-- Material for this exercise follows --

(** ** Insertion and deletion *)

Lemma grow_size_spec a n : 1 <= a < 2 ^ 64 -> grow_size a = Some n -> a < n < 2 ^ 64.
Proof.
  intros Ha; unfold grow_size; rewrite Z.shiftl_mul_pow2 by lia; change (2 ^ 1) with 2.
  cbv zeta; set (n' := if grow_overflows a (u64 (a * 2)) then u64 (a + 1) else u64 (a * 2)).
  destruct (grow_overflows a n') eqn:Eb; [discriminate|intros [= <-]].
  assert (a <= n') by (unfold grow_overflows in Eb; bool_facts; lia).
  assert (n' < 2 ^ 64) by (unfold n'; case_if; apply uw_bound; lia).
  destruct (Z.eq_dec n' a) as [E|]; [exfalso|lia].
  unfold n' in E; destruct (grow_overflows a (u64 (a * 2))) eqn:Ed.
  - destruct (Z.eq_dec a (2 ^ 64 - 1)) as [-> |]; [vm_compute in E; discriminate|].
    rewrite uw_small in E; lia.
  - destruct (Z.lt_ge_cases (a * 2) (2 ^ 64)); [rewrite uw_small in E; lia|].
    unfold uw in E; rewrite <- (Z.mod_add _ (-1)), Z.mod_small in E by lia; lia.
Qed.

Lemma sk_grow_spec sk sk' : stack_wf sk -> sk_grow sk = Some sk' ->
  stack_wf sk' /\ num sk' = num sk /\ contents sk' = contents sk /\ comp sk' = comp sk /\ num sk < num_alloc sk'.
Proof.
  intros (Hl & Hn & Ha); unfold sk_grow; destruct (Z.leb_spec (num_alloc sk) (num sk + 1)).
  2: { intros [= <-]; repeat split; auto; lia. }
  destruct (grow_size (num_alloc sk)) as [n'|] eqn:Eg; [|discriminate].
  apply grow_size_spec in Eg; [|auto]; case_if; [|discriminate]; intros [= <-].
  unfold stack_wf, contents; cbn [num data num_alloc comp].
  assert (zlen (realloc_ptrs (data sk) n') = n') as Hz.
  { unfold realloc_ptrs; rewrite zlen_app, ztake_all, zlen_zrep by lia; lia. }
  repeat split; auto; try lia.
  unfold realloc_ptrs; rewrite (ztake_all n') by lia.
  rewrite <- (ztake_zdrop (num sk) (data sk)) at 1; rewrite <- app_assoc.
  apply ztake_app_eq; now rewrite zlen_ztake by lia.
Qed.

Lemma insert_end (d : list Z) n p : 0 <= n < zlen d -> ztake (n + 1) (zset d n p) = ztake n d ++ [p].
Proof.
  intros Hn; apply znth_ext.
  - rewrite zlen_app, !zlen_ztake by (rewrite ?zlen_zset; lia); reflexivity.
  - intros i Hi; rewrite zlen_ztake in Hi by (rewrite zlen_zset; lia); rewrite znth_ztake by lia.
    destruct (Z.eq_dec i n) as [-> |].
    + rewrite znth_zset_eq, znth_app2, zlen_ztake, Z.sub_diag by (rewrite ?zlen_ztake; lia); reflexivity.
    + rewrite znth_zset_ne, znth_app1, znth_ztake by (rewrite ?zlen_ztake; lia); reflexivity.
Qed.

-- Material for this exercise concluded --

Which lines above include the word "assert"? Return each one.

  assert (a <= n') by (unfold grow_overflows in Eb; bool_facts; lia).
  assert (n' < 2 ^ 64) by (unfold n'; case_if; apply uw_bound; lia).
  assert (zlen (realloc_ptrs (data sk) n') = n') as Hz.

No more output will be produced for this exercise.